Caroline Berry has grown disillusioned with her life in New York City, quitting two part-time jobs to spend three weeks at the Grand Hotel in Alabama. Her grandfather’s recent death has been a shock, and Caroline is unable to attend the funeral because of an attack of vertigo, an illness that has plagued her of late. However, her share of her grandfather’s estate allows this brief sojourn in the place he loved so well.
Formerly of Tulsa, Oklahoma, Caroline loves the legendary hotel and looks forward to this escape from the tedium she has begun to associate with New York: “Caroline tried to remember that the city didn’t only wear you down every day but could uplift you and give you joy.”
Finally ready to enjoy her sabbatical, Caroline heads straight into the path of Hurricane Ivan but decides that she will not evacuate as the other guests are told to do. Gathering supplies and hiding out in her room as the hotel is evacuated, Caroline survives the storm, later meeting a local swimmer on the beach, Walker Galloway, just before he plunges into the roiling ocean.

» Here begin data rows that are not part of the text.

(** What the metrics hold after the queries. *)
Lemma run_counted qs now :
  in_order now qs ->
  let m := foldl observe NewMetrics qs in
  counted qs m
  /\ exists c, c <= now - 15 * Minute /\ mt_queryTimes m = since c (map ob_now qs).
Proof.
  revert now. induction qs as [|q qs IH] using rev_ind; intros now Hin.
  { split; [by split|]. by exists (now - 15 * Minute). }
  pose proof Hin as [Hs _]. apply in_order_snoc in Hin as [Hin Hq].
  destruct (IH _ Hin) as [Hc (c & Hle & Ht)]. cbv zeta.
  rewrite foldl_app. cbn [foldl]. split; [by apply counted_observe|].
  exists (ob_now q - 15 * Minute). split; [lia|]. cbn [observe ObserveQuery mt_queryTimes].
  rewrite Ht, map_app in *. cbn [map] in *.
  assert (since c (map ob_now qs) ++ [ob_now q] = since c (map ob_now qs ++ [ob_now q])) as ->.
  { rewrite since_app. unfold since at 3. cbn [List.filter].
    assert ((ob_now q <? c) = false) as -> by (unfold Minute, Second in *; lia). done. }
  rewrite trim_before_since by (by apply StronglySorted_since). by apply since_since.
Qed.

(** A rate as the snapshot computes it. *)
Definition ratio (n total : Z) : float64 :=
  if 0 <? total then f_div (f_of_int n) (f_of_int total) else f_of_int 0.

Lemma len_since cutoff qs :
  len (since cutoff (map ob_now qs)) = tally (fun q => negb (ob_now q <? cutoff)) qs.
Proof.
  unfold tally, since. induction qs as [|q qs IH]; [done|]. cbn [map List.filter].
  destruct (negb _); [|done]. len_lia.
Qed.

Lemma count_since d now c times :
  d <= 15 * Minute -> c <= now - 15 * Minute ->
  len (List.filter (fun t => negb (t <? now - d)) (since c times)) = len (since (now - d) times).
Proof. intros Hd Hc. change (List.filter _ ?l) with (since (now - d) l). rewrite since_since; [done|lia]. Qed.

(** C36. The snapshot counts the queries observed: all of them, the cached and
    the stale ones as shares, and those of each type, response code and
    protocol, modulo 2^64.  The rates over one, five and fifteen minutes count
    exactly the queries of these windows, although old times are dropped at
    every query, and the latencies are those of the last ten thousand. *)
Theorem snapshot_counts qs now rt :
  in_order now qs ->
  let s := Snapshot_ now rt (foldl observe NewMetrics qs) in
  let total := u64 (len qs) in
  let recent d := f_of_int (tally (fun q => negb (ob_now q <? now - d)) qs) in
  sn_TotalQueries s = total
  /\ sn_CacheHitRate s = ratio (u64 (tally ob_cached qs)) total
  /\ sn_StaleHitRate s = ratio (u64 (tally ob_stale qs)) total
  /\ counts ob_type qs (sn_ByType s) /\ counts ob_rcode qs (sn_ByRCode s)
  /\ counts ob_protocol qs (sn_ByProtocol s)
  /\ sn_QPS1m s = f_div (recent Minute) (f_of_int 60)
  /\ sn_QPS5m s = f_div (recent (5 * Minute)) (f_of_int 300)
  /\ sn_QPS15m s = f_div (recent (15 * Minute)) (f_of_int 900)
  /\ sn_LatencyP95 s
     = percentile (sort_floats (last_n (Z.to_nat 10000) (map (fun q => millis (ob_dur q)) qs)))
         (hundredths 95).
Proof.
  intros Hin s total recent. destruct (run_counted qs now Hin) as [[H1 H2 H3 H4 H5 H6 H7] (c & Hc & Ht)].
  unfold s, Snapshot_, qpsWindows. cbv zeta. rewrite Ht, !copyMap_id. clear s.
  destruct (runtimeSnapshot rt) as [[heap gc] gor].
  cbn [sn_TotalQueries sn_CacheHitRate sn_StaleHitRate sn_ByType sn_ByRCode sn_ByProtocol sn_QPS1m
    sn_QPS5m sn_QPS15m sn_LatencyP95].
  rewrite H1, H2, H3, H7. unfold recent. rewrite <- !len_since.
  rewrite !count_since by (unfold Minute, Second in *; lia). by ands.
Qed.

Theorem snapshot_counts_witness :
  let q t cached := mkObserved t "A" "udp" "NOERROR" cached false (3 * Millisecond) in
  let qs := [q 0 false; q (20 * Minute) true; q (21 * Minute) true] in
  let s := Snapshot_ (21 * Minute) (mkRuntimeReport None None None 1) (foldl observe NewMetrics qs) in
  let recent d := f_of_int (tally (fun q => negb (ob_now q <? 21 * Minute - d)) qs) in
  sn_TotalQueries s = 3 /\ sn_CacheHitRate s = ratio 2 3
  /\ counts ob_type qs (sn_ByType s)
  /\ sn_QPS15m s = f_div (recent (15 * Minute)) (f_of_int 900).
Proof.
  intros q qs s recent.
  destruct (snapshot_counts qs (21 * Minute) (mkRuntimeReport None None None 1))
    as (H1 & H2 & _ & H4 & _ & _ & _ & _ & H9 & _).
  { split; cbn; [|intros t Ht; rewrite !elem_of_cons, elem_of_nil in Ht; unfold Minute, Second in *; lia].
    repeat constructor; unfold Minute, Second; lia. }
  split; [exact H1|]. split; [exact H2|]. split; [exact H4|exact H9].
Defined.
(* ===== verification/CacheContract.v ===== *)
(** * What the cache promises to the resolver.

    [AnswerCache] is the contract: a notion of well-formed cache that every
    call keeps, and of an answer that is fresh until some time, with what the
    calls do to it.  The LRU cache of [Cache] meets the contract. *)

From S2P Require Import Prelude.
From S2P Require Import GoStrings.
From S2P Require Import GoTime.
From S2P Require Import Protocol.
From S2P Require Import Cache.
From S2P Require Import CacheSpec.
From S2P Require Import CacheRefine.
From S2P Require Import CacheProps.

#[local] Open Scope go_scope.

Class AnswerCache (C : Type) := {
  ac_Get : Z -> bytes -> C -> GetResult * list bytes * C;
  ac_Set : Z -> bytes -> option Message -> Z -> C -> C;
  ac_GetNegative : Z -> bytes -> C -> option NegativeEntry * C;
  ac_SetNegative : Z -> bytes -> Z -> Z -> bytes -> C -> C;
  ac_GetStaleOnError : Z -> bytes -> C -> option Message * C;
  ac_stored : Message -> Message;

  (** well-formed caches *)
  ac_ok : C -> Prop;
  ac_ok_Get now key c : ac_ok c -> ac_ok (ac_Get now key c).2;
  ac_ok_Set now key m ttl c : ac_ok c -> ac_ok (ac_Set now key m ttl c);
  ac_ok_GetNegative now key c : ac_ok c -> ac_ok (ac_GetNegative now key c).2;
  ac_ok_SetNegative now key rc ttl soa c : ac_ok c -> ac_ok (ac_SetNegative now key rc ttl soa c);
  ac_ok_GetStaleOnError now key c : ac_ok c -> ac_ok (ac_GetStaleOnError now key c).2;

  (** the shortest time an answer is kept *)
  ac_min : C -> Z;
  ac_min_Get now key c : ac_ok c -> ac_min (ac_Get now key c).2 = ac_min c;
  ac_min_GetNegative now key c : ac_ok c -> ac_min (ac_GetNegative now key c).2 = ac_min c;
  (** [ac_fresh key m t c]: until [t] the answer for [key] is [m] *)
  ac_fresh : bytes -> Message -> Z -> C -> Prop;
  ac_denied : bytes -> C -> Prop;
  ac_fresh_Set now key m ttl c :
    ac_ok c -> key <> "" -> ac_fresh key (ac_stored m) (now + ac_min c) (ac_Set now key (Some m) ttl c);
  ac_fresh_GetNegative now key key' m t c :
    ac_fresh key m t c -> ac_fresh key m t (ac_GetNegative now key' c).2;
  ac_fresh_Get now key m t c :
    ac_ok c -> ac_fresh key m t c -> now < t ->
    (ac_Get now key c).1.1 = mkGetResult (Some (ac_stored m)) true false false;
  (** a key that was looked up among the denials in vain stays undenied *)
  ac_denied_GetNegative now key c : (ac_GetNegative now key c).1 = None -> ~ ac_denied key (ac_GetNegative now key c).2;
  ac_denied_Get now key key' c : ac_denied key (ac_Get now key' c).2 -> ac_denied key c;
  ac_denied_Set now key key' m ttl c : ac_denied key (ac_Set now key' m ttl c) -> ac_denied key c;
  ac_GetNegative_denied now key c : ~ ac_denied key c -> (ac_GetNegative now key c).1 = None
}.

(** ** The LRU cache *)

Record cache_ok (c : Cache) : Prop := {
  ck_store : store_inv c;
  ck_entries : 1 <= c_maxEntries c;
  ck_min : 0 < c_minTTL c;
  ck_max : c_minTTL c <= c_maxTTL c
}.

Section lru.
Context {U : UnicodeTables}.

Lemma config_abs c : config_of (abs c).2 = config_of c.
Proof. done. Qed.

Lemma cache_ok_config c c' : store_inv c' -> config_of c' = config_of c -> cache_ok c -> cache_ok c'.
Proof. intros Hs [= E1 E2 E3 _ _] [_ ? ? ?]. split; [done|rewrite ?E1, ?E2, ?E3; done..]. Qed.

Lemma cache_ok_step o c : ~ reconfigures o -> cache_ok c -> cache_ok (CacheSpec.step o c).2.
Proof.
  intros Hr Hc. destruct (step_refines o c (ck_store _ Hc)) as [_ [Hs Ha]].
  apply (cache_ok_config c); [done| |done]. rewrite <- (config_abs (CacheSpec.step o c).2), Ha.
  by apply step_config.
Qed.

Lemma step_min o c : ~ reconfigures o -> cache_ok c -> c_minTTL (CacheSpec.step o c).2 = c_minTTL c.
Proof.
  intros Hr Hc. destruct (step_refines o c (ck_store _ Hc)) as [_ [_ Ha]].
  pose proof (step_config o (abs c) Hr) as H. rewrite <- Ha, config_abs in H. by injection H.
Qed.

Lemma evict_loop_config n c : store_inv c ->
  store_inv (evict_loop n c) /\ config_of (evict_loop n c) = config_of c.
Proof.
  intros Hc. destruct (stands_evict_loop n c (abs c)) as [Hs Ha]; [by split|]. split; [done|].
  rewrite <- config_abs, Ha. clear Hs Ha. rewrite <- (config_abs c). generalize (abs c) as a.
  clear. induction n as [|n IH]; intros a; [done|]. cbn [a_evict_loop]. bcase; [|done].
  by rewrite IH, a_evict_config.
Qed.

Lemma updated_pos p old : 1 <= old -> 1 <= updated p (fun v => 0 <? v) old.
Proof. intros H. unfold updated. destruct p as [v|]; [|done]. bcase; lia. Qed.

Lemma cache_ok_apply now u c : cache_ok c -> cache_ok (ApplyRuntimeConfig now u c).
Proof.
  intros [Hs H1 H2 H3]. destruct (step_refines (OApply now u) c Hs) as [_ [Hs' _]].
  split; [exact Hs'|..]; clear Hs'; unfold ApplyRuntimeConfig; cbv zeta;
    set (c1 := set_config c _ _ _ _ _);
    set (c2 := match u_MaxEntries u with Some v => _ | None => _ end);
    assert (c_maxEntries c2 = c_maxEntries c1 /\ c_minTTL c2 = c_minTTL c1
      /\ c_maxTTL c2 = c_maxTTL c1) as (E1 & E2 & E3)
      by (unfold c2; destruct (u_MaxEntries u) as [v|]; [|done]; bcase; [|done];
          assert (store_inv c1) as Hs1 by (by eapply same_store_inv; [|exact Hs]);
          destruct (evict_loop_config (length (c_lru c1)) c1 Hs1) as [_ E]; by injection E);
    cbn [c_maxEntries c_minTTL c_maxTTL touchStatsLocked set_config set_stats];
    rewrite ?E1, ?E2, ?E3; clear E1 E2 E3; unfold c1;
    cbn [c_maxEntries c_minTTL c_maxTTL set_config].
  - by apply updated_pos.
  - pose proof (updated_pos (u_MinTTL u) (c_minTTL c)). lia.
  - bcase; lia.
Qed.

Lemma cache_ok_New opts :
  o_MinTTL opts <= 24 * Hour -> cache_ok (New opts).
Proof.
  intros H. split; [apply New_inv|..]; unfold New; cbn; unfold Hour, Minute, Second in *; repeat bcase; lia.
Qed.

Lemma cache_ok_prefetch on c : cache_ok c -> cache_ok (SetPrefetchCallback on c).
Proof. intros Hc. apply (cache_ok_config c); [|done|done]. by eapply same_store_inv; [|apply Hc]. Qed.

(** *** Fresh answers *)

Definition fresh_in (key : bytes) (m : Message) (t : Z) (c : Cache) : Prop :=
  exists e, find_key key (abs_list c) = Some e /\ e_value e = m /\ t <= e_expiresAt e.

Lemma clampTTL_min c ttl : cache_ok c -> c_minTTL c <= clampTTL c ttl.
Proof. intros [_ _ _ H]. unfold clampTTL. repeat bcase; lia. Qed.

Lemma find_key_head key e l : e_key e = key -> find_key key (e :: l) = Some e.
Proof. intros <-. unfold find_key. cbn [List.find]. by rewrite bool_decide_eq_true_2. Qed.

Lemma Set_find now key m ttl c :
  cache_ok c -> key <> "" ->
  find_key key (abs_list (Set_ now key (Some m) ttl c)) = Some (new_entry c now key m ttl).
Proof.
  intros Hc Hk. destruct (Set_refines now key (Some m) ttl c (ck_store _ Hc)) as [_ Ha].
  change (abs_list ?x) with (abs x).1. rewrite Ha. unfold spec_Set, abs.
  rewrite bool_decide_eq_false_2 by done. cbv zeta.
  change (new_entry (view c) now key m ttl) with (new_entry c now key m ttl).
  set (item := new_entry c now key m ttl). assert (e_key item = key) as Hik by done.
  destruct (find_key key (abs_list c)) as [old|]; [by apply find_key_head|].
  change (c_maxEntries (view c)) with (c_maxEntries c). pose proof (ck_entries _ Hc).
  destruct (c_maxEntries c <? len (abs_list c) + 1) eqn:E; [|by apply find_key_head].
  unfold a_evict. destruct (abs_list c) as [|x l] eqn:El; [rewrite len_nil in E; lia|].
  destruct (last (item :: x :: l)); by apply find_key_head.
Qed.

Lemma Get_find now key e c :
  store_inv c -> find_key key (abs_list c) = Some e -> now < e_expiresAt e ->
  (Get now key c).1.1 = mkGetResult (Some (cloneMessage (e_value e))) true false false.
Proof.
  intros Hc Hf Hn. pose proof (Get_refines now key c Hc) as H.
  destruct (Get now key c) as [[r s] c']. unfold spec_Get, abs in H. rewrite Hf in H. cbv zeta in H.
  assert ((now <? e_expiresAt e) = true) as E by lia. rewrite E in H.
  destruct (spec_prefetch _ _ _) as [[st it] v]. by destruct H as [-> _].
Qed.

Lemma GetNegative_store now key c : same_store c (GetNegative now key c).2.
Proof. unfold GetNegative. destruct (c_negative c !! key); [|done]. by bcase. Qed.

Lemma maybePrefetch_negative el now c : c_negative (maybePrefetchLocked el now c).2 = c_negative c.
Proof. unfold maybePrefetchLocked. bcase; [done|]. cbv zeta. by bcase. Qed.

Lemma MoveToFront_negative el c : c_negative (MoveToFront el c) = c_negative c.
Proof. unfold MoveToFront. by bcase. Qed.

Lemma Get_negative now key c : c_negative (Get now key c).2 = c_negative c.
Proof.
  unfold Get. destruct (c_items c !! key) as [el|]; [|done]. cbv zeta.
  set (c1 := MoveToFront _ _).
  assert (c_negative c1 = c_negative c) as H1 by (unfold c1; by rewrite MoveToFront_negative).
  clearbody c1. bcase.
  - pose proof (maybePrefetch_negative el now (set_stats c1 (count (c_stats c1) 1 0 0 0 0 0))) as Hp.
    destruct (maybePrefetchLocked _ _ _). cbn in Hp |- *. by rewrite Hp.
  - match goal with |- context [if e_expired ?i then ?a else ?b] =>
      set (c2 := if e_expired i then a else b) end.
    assert (c_negative c2 = c_negative c) as H2
      by (unfold c2; destruct (e_expired _); [done|by rewrite <- H1]).
    clearbody c2. bcase; [|by bcase].
    pose proof (maybePrefetch_negative el now (set_stats c2 (count (c_stats c2) 1 0 1 0 0 0))) as Hp.
    destruct (maybePrefetchLocked _ _ _). cbn in Hp |- *. by rewrite Hp.
Qed.

Lemma Set_negative now key m ttl c : c_negative (Set_ now key m ttl c) = c_negative c.
Proof.
  unfold Set_. destruct m as [m|]; [|done]. bcase; [done|]. cbv zeta.
  destruct (c_items c !! key) as [el|].
  - cbn. by rewrite MoveToFront_negative.
  - cbn. bcase; [|done]. unfold evictOldestLocked. by destruct (last _).
Qed.

#[export] Program Instance lru_cache : AnswerCache Cache := {|
  ac_Get := Get; ac_Set := Set_; ac_GetNegative := GetNegative; ac_SetNegative := SetNegative;
  ac_GetStaleOnError := GetStaleOnError; ac_stored := cloneMessage;
  ac_ok := cache_ok; ac_min := c_minTTL; ac_fresh := fresh_in;
  ac_denied key c := is_Some (c_negative c !! key)
|}.
Next Obligation.
  intros now key c Hc. pose proof (cache_ok_step (OGet now key) c) as H.
  cbn [CacheSpec.step] in H. destruct (Get now key c) as [[r s] c']. by apply H; [intros []|].
Qed.
Next Obligation. intros now key m ttl c. apply (cache_ok_step (OSet now key m ttl) c). by intros []. Qed.
Next Obligation.
  intros now key c Hc. pose proof (cache_ok_step (OGetNegative now key) c) as H.
  cbn [CacheSpec.step] in H. destruct (GetNegative now key c) as [n c']. by apply H; [intros []|].
Qed.
Next Obligation.
  intros now key rc ttl soa c. apply (cache_ok_step (OSetNegative now key rc ttl soa) c). by intros [].
Qed.
Next Obligation.
  intros now key c Hc. pose proof (cache_ok_step (OStaleOnError now key) c) as H.
  cbn [CacheSpec.step] in H. destruct (GetStaleOnError now key c) as [n c']. by apply H; [intros []|].
Qed.
Next Obligation.
  intros now key c Hc. pose proof (step_min (OGet now key) c) as H.
  cbn [CacheSpec.step] in H. destruct (Get now key c) as [[r s] c']. by apply H; [intros []|].
Qed.
Next Obligation.
  intros now key c Hc. pose proof (step_min (OGetNegative now key) c) as H.
  cbn [CacheSpec.step] in H. destruct (GetNegative now key c) as [n c']. by apply H; [intros []|].
Qed.
Next Obligation.
  intros now key m ttl c Hc Hk. eexists. split; [by apply Set_find|]. split; [done|].
  cbn [e_expiresAt new_entry]. pose proof (clampTTL_min c ttl Hc). cbv zeta. lia.
Qed.
Next Obligation.
  intros now key key' m t c (e & H1 & H2). exists e.
  by rewrite (same_store_abs _ _ (GetNegative_store now key' c)).
Qed.
Next Obligation.
  intros now key m t c Hc (e & H1 & <- & H3) Hn. apply Get_find; [apply Hc|done|lia].
Qed.
Next Obligation.
  intros now key c. unfold GetNegative. destruct (c_negative c !! key) as [n|] eqn:E.
  - bcase; [|done]. intros _. cbn. rewrite lookup_delete_eq. by intros [].
  - intros _. cbn. rewrite E. by intros [].
Qed.
Next Obligation. intros now key key' c. cbn beta. by rewrite Get_negative. Qed.
Next Obligation. intros now key key' m ttl c. cbn beta. by rewrite Set_negative. Qed.
Next Obligation.
  intros now key c H. unfold GetNegative. destruct (c_negative c !! key) as [n|] eqn:E; [|done].
  exfalso. apply H. by eexists.
Qed.
End lru.
Lemma entry_field_key t :
  entry_field (to_valid "key") (raw_of (JString t)) e = Some (mkFileEntry (to_valid t) w x s lw la h ttl).
Proof. reflexivity. Qed.
Lemma entry_field_wire : entry_field (to_valid "wire") r e = (fun w => mkFileEntry k w x s lw la h ttl) <$> decode_bytes r w.
Proof. reflexivity. Qed.
Lemma entry_field_expires : entry_field (to_valid "expires_at") r e = (fun x => mkFileEntry k w x s lw la h ttl) <$> decode_time r x.
Proof. reflexivity. Qed.
Lemma entry_field_stale : entry_field (to_valid "stale_until") r e = (fun s => mkFileEntry k w x s lw la h ttl) <$> decode_time r s.
Proof. reflexivity. Qed.
Lemma entry_field_good : entry_field (to_valid "last_good_wire") r e = (fun lw => mkFileEntry k w x s lw la h ttl) <$> decode_bytes r lw.
Proof. reflexivity. Qed.
Lemma entry_field_good_at : entry_field (to_valid "last_good_at") r e = (fun la => mkFileEntry k w x s lw la h ttl) <$> decode_time r la.
Proof. reflexivity. Qed.
Lemma entry_field_hits : entry_field (to_valid "hits") r e = (fun h => mkFileEntry k w x s lw la h ttl) <$> decode_int r h.
Proof. reflexivity. Qed.
Lemma entry_field_ttl : entry_field (to_valid "original_ttl") r e = (fun ttl => mkFileEntry k w x s lw la h ttl) <$> decode_int r ttl.
Proof. reflexivity. Qed.
End entry_members.

Lemma entry_value_spec it v : entry_value it = Some v -> entry_typed it ->
  writable v = true /\ height v <= 1 /\ decode_object entry_field (raw_of v) zero_entry = Some (file_entry_of (valid_entry it)).
Proof.
  unfold entry_value. intros H [Hh Ht].
  destruct (time_value (s_ExpiresAt it)) as [ve|] eqn:Ee; [|done]. destruct (time_value (s_StaleUntil it)) as [vs|] eqn:Es; [|done].
  destruct (time_value (s_LastGoodAt it)) as [vg|] eqn:Eg; [|done]. cbn [mbind option_bind] in H. apply (inj Some) in H as <-.
  apply time_value_spec in Ee as (We & He & De), Es as (Ws & Hs & Ds), Eg as (Wg & Hg & Dg).
  destruct (writable_JBytes (s_Wire it)) as [Ww Hw]. destruct (writable_JBytes (s_LastGoodWire it)) as [Wl Hl].
  assert (writable (JInt (s_Hits it)) = true /\ writable (JInt (s_OriginalTTL it)) = true) as [Wh Wt]
    by (unfold MinInt64, MaxInt64 in *; cbn [ints_below]; lia).
  destruct it as [k w x s lw la h ttl]. cbn [s_Key s_Wire s_ExpiresAt s_StaleUntil s_LastGoodWire s_LastGoodAt s_Hits s_OriginalTTL] in *.
  unfold unless. split; [|split].
  - case_bool_decide; cbn [ints_below forallb app snd] in *; by rewrite ?Ww, ?We, ?Ws, ?Wl, ?Wg, ?Wh, ?Wt.
  - case_bool_decide; cbn [height map app snd foldr]; rewrite ?He, ?Hs, ?Hg, ?Hw, ?Hl; cbn; lia.
  - cbn [raw_of decode_object]. rewrite !map_app. cbn [map fst snd app].
    unfold zero_entry, valid_entry, file_entry_of.
    cbn [s_Key s_Wire s_ExpiresAt s_StaleUntil s_LastGoodWire s_LastGoodAt s_Hits s_OriginalTTL].
    rewrite (decode_members _ _ _ _ _ _ (entry_field_key _ _ _ _ _ _ _ _ _)).
    erewrite decode_members by (rewrite entry_field_wire, decode_written_bytes; reflexivity).
    erewrite decode_members by (rewrite entry_field_expires, De; reflexivity).
    erewrite decode_members by (rewrite entry_field_stale, Ds; reflexivity).
    case_bool_decide as Hlw; cbn [map app fst snd];
      [subst lw|erewrite decode_members by (rewrite entry_field_good, decode_written_bytes; reflexivity)];
      (erewrite decode_members by (rewrite entry_field_good_at, Dg; reflexivity));
      (erewrite decode_members by (rewrite entry_field_hits, (decode_written_int h) by done; reflexivity));
      by (erewrite decode_members by (rewrite entry_field_ttl, (decode_written_int ttl) by done; reflexivity)).
Qed.
Definition UpstreamStatuses (r : Resolver) : list UpstreamStatus * Resolver :=
  let sh := r_shared r in
  let out := breaker_statuses (sh_breakers sh) (sh_upstream sh) in
  let '(breakers, out, names) := add_roots (r_cfg r) (r_rootHints r) (sh_breakers sh) out ∅ in
  let named '(server, s) :=
    if bool_decide (us_ServerName s = "") then
      mkUpstreamStatus (us_Server s) (default "" (names !! server)) (us_LastLatency s)
        (us_LastSeen s) (us_State s) (us_StateCode s) (us_ConsecutiveFailures s) (us_LastFailure s)
        (us_LastError s) (us_TotalSuccesses s) (us_TotalFailures s)
    else s in
  (foldr insert_status [] (map named (map_to_list out)),
   with_shared r (mkShared breakers (sh_upstream sh))).
End resolver.

(** ** Construction *)

Definition NewResolver (t : Z) (cfg : Config) (c : option Cache) : Resolver :=
  mkResolver (new_config cfg)
    (SetPrefetchCallback true (match c with Some c => c | None => New (mkOptions 0 0 0 0 0 false) end))
    NewEventHub (mkShared ∅ ∅) DefaultRootHints [] ∅ (NewBlocklist t) ∅ [] 53 [].
(* ===== verification/ResolverProps.v ===== *)
(** * Properties of the resolver.

    Every operation is a sequence of atomic steps, the critical sections of the
    code; other goroutines do the same steps while an operation waits for an
    upstream server.  The atomic steps keep the invariant [resolver_ok]. *)

From S2P Require Import Prelude.
From S2P Require Import GoStrings.
From S2P Require Import GoTime.
From S2P Require Import GoNet.
From S2P Require Import Protocol.
From S2P Require Import Names.
From S2P Require Import CircuitBreaker.
From S2P Require Import Blocklist.
From S2P Require Import Cache.
From S2P Require Import CacheSpec.
From S2P Require Import CacheProps.
From S2P Require Import Pipeline.
From S2P Require Import Hints.
From S2P Require Import Recursive.
From S2P Require Import RecursiveProps.
From S2P Require Import Race.
From S2P Require Import Settings.
From S2P Require Import CacheContract.
From S2P Require Import Resolver.

#[local] Open Scope go_scope.

(** ** The invariant and the atomic steps *)

Record resolver_ok (r : Resolver) : Prop := {
  ro_cfg : config_ok (r_cfg r);
  ro_cache : cache_ok (r_cache r);
  ro_hub : hub_inv (r_hub r);
  ro_history : len (r_history r) <= 1000;
  ro_traces : forall id, is_Some (r_traces r !! id) -> id ∈ map he_QueryID (r_history r);
  ro_port : 1 <= r_upstreamPort r <= 65535
}.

Walker becomes a catalyst for Caroline’s writing, his fictional persona resolving some of the dilemmas Caroline faces in her own life - the grieving process for her father and recently deceased grandfather, and a reassessment of her goals. Daniel Lanaux, a tennis pro from the hotel and Walker’s best friend, tells Caroline more about the missing man, with whom she felt an instant identification. She also begins a romance with Daniel.
Through Walker’s character, Caroline deals with her unresolved grief over her father’s death and a yearning for closeness with her mother. However, the novel is burdened with an unusually needy heroine, undeveloped characters and a fairly transparent plot. Still, the story has a coming-of-age quality that will doubtless appeal to young adult readers, the message of a young woman following her dream, committing finally to her writing.
Despite an overly ambitious plot, it is Caroline’s ingénue quality that creates an enjoyable experience. Caroline has known sorrow but expresses her feelings in childlike, romanticized reflections of the past, the fullness of loss still eluding this protagonist. Her attachments are fanciful, Paddock’s main character lacking the passion of one who has matured through pain.
Still, Point Clear has a certain charm for a late teen and older audience who can sympathize with Caroline’s dilemma and celebrate her progress. Many of her issues resolved through her sojourn at the Grand Hotel, Caroline returns to New York renewed and ready to write her novel.